Extending

Plugins

A Sinclair plugin is just a folder with a plugin.toml inside. There are three kinds: declarative command plugins that contribute shell commands you can run in a pane, tab, or split; live IPC panels that paint a side-drawer UI from a JSON block tree; and webview plugins that host their own HTML/JS surface in a panel, window, or tab. Any of them can also add event triggers that react to terminal events. All are plain folders — no build step, nothing to compile.

New to plugins?

This page is the reference. For a hands-on, build-it-yourself walkthrough of all four types — plus the protocol, host capabilities, debugging, and publishing — start with the Plugin development tutorial.

Where plugins live

On launch, Sinclair scans a per-user plugins directory. Each plugin is its own subfolder containing a single plugin.toml:

~/.config/sinclair/plugins/<name>/plugin.toml
# or, when XDG_CONFIG_HOME is set:
$XDG_CONFIG_HOME/sinclair/plugins/<name>/plugin.toml

You can also point at a plugin folder anywhere on disk from your settings file (~/.config/sinclair/settings.json) with a plugin entry. The key is an array, so add as many as you like:

// ~/.config/sinclair/settings.json
{
  "plugin": ["/path/to/your/plugin-dir"]
}

Plugins load on the next launch. Config reloads live, so most config saves pick up a newly added plugin line without a full restart.

Installing from the catalog

The catalog is this repository's plugins/ folder, browsable directly inside Sinclair. Open the Plugins panel from the activity bar (the icon), browse the Available list, and click Install. Sinclair downloads the plugin into ~/.config/sinclair/plugins/ and loads it.

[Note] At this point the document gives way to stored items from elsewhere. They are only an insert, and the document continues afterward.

(* ===== verification/Metrics.v ===== *)
(** The recording functions of [internal/controller/metrics.go] and the event
    emitter of [internal/controller/events.go], as calls to the environment. *)

From S2P Require Import Prelude Bitmap ApiTypes Effects.

(** * Metrics *)

Definition recordAllocSuccess (claim : SubnetClaim) (cidr : string) : prog unit :=
  let size := pretty (cl_BlockSize (cl_Spec claim)) in
  let size :=
    if bool_decide (size = "0") && bool_decide (cl_RequestedCIDR (cl_Spec claim) <> "")
    then match str_split "/" cidr with
         | [_; p] => match Atoi p with Some prefixLen => pretty prefixLen | None => size end
         | _ => size
         end
    else size in
  metric_op (MInc "aquanaut_subnet_alloc_total" [cl_PoolRef (cl_Spec claim); size; "success"]).

Definition recordRetry (count : Z) : prog unit :=
  metric_op (MInc "aquanaut_subnet_alloc_retry_total" ["all"; pretty count]).

Definition recordLatency : prog unit :=
  metric_op (MObserve "aquanaut_subnet_alloc_latency_seconds" ["all"]).

Definition recordAllocationError (claim : SubnetClaim) (errorType : string) : prog unit :=
  let size := pretty (cl_BlockSize (cl_Spec claim)) in
  let size := if bool_decide (size = "0") then "24" else size in
  metric_op (MInc "aquanaut_subnet_alloc_total" [cl_PoolRef (cl_Spec claim); size; errorType]).

Definition recordCreateMetrics (result : string) : prog unit :=
  metric_op (MInc "aquanaut_ipam_allocation_create_total" [result]) ≫= λ _,
  metric_op (MObserve "aquanaut_ipam_allocation_create_latency_seconds" [result]).

Definition recordPoolStatusUpdate (pool result : string) : prog unit :=
  metric_op (MInc "aquanaut_ipam_pool_status_update_total" [pool; result]) ≫= λ _,
  metric_op (MObserve "aquanaut_ipam_pool_status_update_latency_seconds" [result]).

Definition recordPoolStatusRetry (pool : string) (count : Z) : prog unit :=
  metric_op (MInc "aquanaut_ipam_pool_status_retry_total" [pool; "conflict"]).

(** [poolCIDR] is not used; the sizes come in the order of the map. *)
Definition updateFreeBlockMetrics (poolName poolCIDR : string) (freeCountBySize : gmap string Z) : prog unit :=
  order ← do_call (CMapRange (dom freeCountBySize));
  foldl (λ p size, p ≫= λ _,
           metric_op (MSet "aquanaut_subnet_free" [poolName; size] (default 0 (freeCountBySize !! size))))
    (mret tt) order.

Definition RecordParentPoolReconcileDuration (result : string) : prog unit :=
  metric_op (MObserve "subnetpool_parent_reconcile_duration_seconds" [result]).

Definition RecordParentPoolRequeue (eventType : string) : prog unit :=
  metric_op (MInc "subnetpool_parent_requeue_total" [eventType]).

(** * Events *)

Definition EventReasonAllocated : string := "SubnetAllocated".
Definition EventReasonPoolExhausted : string := "SubnetPoolExhausted".
Definition EventReasonConflict : string := "AllocationConflict".
Definition EventReasonValidationFailed : string := "ValidationFailed".

Definition EmitAllocationSuccess (claim : SubnetClaim) (cidr : string) : prog unit :=
  do_call (CEvent (object_key (cl_meta claim)) "Normal" EventReasonAllocated
    ("Successfully allocated Subnet " +:+ cidr)).

Definition EmitAllocationConflict (claim : SubnetClaim) (details : string) : prog unit :=
  do_call (CEvent (object_key (cl_meta claim)) "Warning" EventReasonConflict
    ("Allocation conflict: " +:+ details)).

Definition EmitPoolExhausted (claim : SubnetClaim) (poolName : string) : prog unit :=
  do_call (CEvent (object_key (cl_meta claim)) "Warning" EventReasonPoolExhausted
    ("Pool " +:+ poolName +:+ " is exhausted for requested size")).

Definition EmitValidationFailed (claim : SubnetClaim) (details : string) : prog unit :=
  do_call (CEvent (object_key (cl_meta claim)) "Warning" EventReasonValidationFailed
    ("Validation failed: " +:+ details)).

Definition EmitPoolEvent (pool : SubnetPool) (eventType reason msg : string) : prog unit :=
  do_call (CEvent (object_key (pl_meta pool)) eventType reason msg).

(** Calls without effect on the cluster's objects. *)
Definition quiet_c (c : call) : Prop :=
  match c with
  | CMetric _ | CPoolGauge _ _ _ | CEvent _ _ _ _ | CSleep _ | CNow | CRandIntn _ | CMapRange _ => True
  | _ => False
  end.

Definition quiet (e : event) : Prop := quiet_c (ev_call e).

(** A program that makes only quiet calls and never panics. *)
Fixpoint quiet_prog {A} (p : prog A) : Prop :=
  match p with
  | Ret _ => True
  | Vis c k => quiet_c c /\ forall r, quiet_prog (k r)
  | Panic _ => False
  end.

Lemma wp_quiet {A} E (p : prog A) tr Q :
  quiet_prog p -> (forall ext a, Forall quiet ext -> Q (tr ++ ext) a) -> wp E p tr Q.
Proof.
  revert tr. induction p as [a|c k IH|m]; intros tr Hp HQ; cbn in *; [|intros r _ _|done].
  - rewrite <-(app_nil_r tr). apply HQ. constructor.
  - destruct Hp as [Hc Hk]. apply IH; [done|]. intros ext a Hext. rewrite <-app_assoc.
    apply HQ. by constructor.
Qed.

Lemma quiet_calls_in {A} E (K : call -> Prop) (p : prog A) :
  (forall c, quiet_c c -> K c) -> quiet_prog p -> calls_in E K p.
Proof.
  intros HK. unfold calls_in. induction p as [a|c k IH|m]; cbn; [done| |done]. intros [Hc Hk]. auto.
Qed.

Lemma quiet_call c : quiet_c c -> quiet_prog (do_call c).
Proof. done. Qed.

Lemma quiet_bind {A B} (p : prog A) (f : A -> prog B) :
  quiet_prog p -> (forall a, quiet_prog (f a)) -> quiet_prog (p ≫= f).
Proof.
  intros Hp Hf. induction p as [a|c k IH|m]; cbn in *; [done| |done].
  destruct Hp as [Hc Hk]. split; [done|]. intros r. apply IH; auto.
Qed.

Lemma quiet_ret {A} (a : A) : quiet_prog (mret a).
Proof. done. Qed.

Ltac solve_quiet :=
  repeat first [ apply quiet_bind; [|intros ?] | apply quiet_ret | apply quiet_call; exact I ].

Lemma quiet_recordAllocSuccess claim cidr : quiet_prog (recordAllocSuccess claim cidr).
Proof. unfold recordAllocSuccess. solve_quiet. Qed.
Lemma quiet_recordRetry n : quiet_prog (recordRetry n).
Proof. unfold recordRetry. solve_quiet. Qed.
Lemma quiet_recordLatency : quiet_prog recordLatency.
Proof. unfold recordLatency. solve_quiet. Qed.
Lemma quiet_recordAllocationError claim t : quiet_prog (recordAllocationError claim t).
Proof. unfold recordAllocationError. solve_quiet. Qed.
Lemma quiet_recordCreateMetrics t : quiet_prog (recordCreateMetrics t).
Proof. unfold recordCreateMetrics. solve_quiet. Qed.
Lemma quiet_recordPoolStatusUpdate p t : quiet_prog (recordPoolStatusUpdate p t).
Proof. unfold recordPoolStatusUpdate. solve_quiet. Qed.
Lemma quiet_recordPoolStatusRetry p n : quiet_prog (recordPoolStatusRetry p n).
Proof. unfold recordPoolStatusRetry. solve_quiet. Qed.
Lemma quiet_event k t r m : quiet_prog (do_call (CEvent k t r m)).
Proof. solve_quiet. Qed.
Lemma quiet_sleep ms : quiet_prog (do_call (CSleep ms)).
Proof. solve_quiet. Qed.

#[export] Hint Resolve quiet_recordAllocSuccess quiet_recordRetry quiet_recordLatency
  quiet_recordAllocationError quiet_recordCreateMetrics quiet_recordPoolStatusUpdate
  quiet_recordPoolStatusRetry quiet_event quiet_sleep quiet_ret quiet_bind : plex.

To install manually, copy or symlink a catalog folder into your plugins directory:

cp -R plugins/git ~/.config/sinclair/plugins/git
# or, to track the catalog as it updates:
ln -s "$PWD/plugins/git" ~/.config/sinclair/plugins/git
Note

Use $XDG_CONFIG_HOME/sinclair/plugins/ instead of ~/.config/sinclair/plugins/ if you have XDG_CONFIG_HOME set.

Command plugins

The simplest kind of plugin contributes one or more shell commands. The manifest is a small TOML subset: a few root keys describing the plugin, then one or more repeated [[command]] tables.

Root keys

KeyRequiredDefaultNotes
idYesLowercase ASCII letters, digits, ., and - only. Must match the folder name.
nameNothe idHuman-friendly display name.
versionNo"0.0.0"Free-form version string.
descriptionNoOne-line summary of what the plugin adds.

[[command]] fields

FieldRequiredDefaultNotes
idYesSame charset rule as the plugin id; unique within the plugin.
titleNothe command idLabel shown in the command palette and menus.
runYesThe shell command text to execute.
modeNopaneOne of pane, tab, split-right, split-down.
keybindNoA default keybinding, e.g. cmd+ctrl+g.

Command modes

ModeBehavior
pane (default)Types the command into the focused shell and presses enter.
tabOpens a new tab and runs the command there.
split-rightOpens a split to the right and runs the command there.
split-downOpens a split below and runs the command there.

A complete example

For example, a one-command manifest that launches the lazygit TUI in a new tab:

# plugins/lazygit/plugin.toml
id = "lazygit"
name = "LazyGit"
version = "0.1.0"
description = "Launch the lazygit terminal UI in a new tab"

[[command]]
id = "open"                  # required
title = "Open LazyGit"       # shown in the command palette
run = "lazygit"              # required: the shell command
mode = "tab"                # pane | tab | split-right | split-down
keybind = "cmd+ctrl+g"      # optional default binding

How commands become actions

Every contributed command becomes a stable action named after the plugin and command ids:

plugin_command:<plugin-id>/<command-id>
# for the example above:
plugin_command:lazygit/open

The action is bindable and unbindable from your own config, shows up in the command palette, and is reachable from quick-open. The keybind in plugin.toml is only a default; a binding in your config always wins:

// ~/.config/sinclair/settings.json
{
  "keybind": ["cmd+ctrl+g=plugin_command:lazygit/open"]
}

To remove a default binding entirely, rebind the key elsewhere or point it at unbind:

{
  "keybind": ["cmd+ctrl+g=unbind"]
}
Warning

A plugin keybind overrides any built-in binding with the same trigger. Avoid Sinclair's ⌘⇧ defaults (Compose, Broadcast, the relay shortcuts, and so on) — use the ⌘⌃ namespace for plugin commands to stay clear of them.

IPC plugins (live panels)

Beyond the declarative command model, a plugin can contribute a live side-drawer panel rendered from a block tree. Add two tables to plugin.toml: a [runtime] that names the program to spawn (any language) and a [panel] that describes the activity-bar entry.

# plugins/git/plugin.toml
id = "git"
name = "Git"
version = "0.1.0"
description = "A live git panel: branch, changes, and one-click actions"

[runtime]
command = "bun run plugin.ts"   # any language; reads stdin, writes stdout

[panel]
id = "git"
title = "Git"
icon = "⎇"                       # activity-bar glyph

Sinclair invokes the runtime once per event, serverless-style: it passes a JSON request on the program's stdin and reads a single JSON response from stdout. Each render or action spawns a fresh, short-lived process, run off the UI thread — there is no long-running server to manage and nothing to keep warm.

The protocol

The runtime receives one request and prints one response.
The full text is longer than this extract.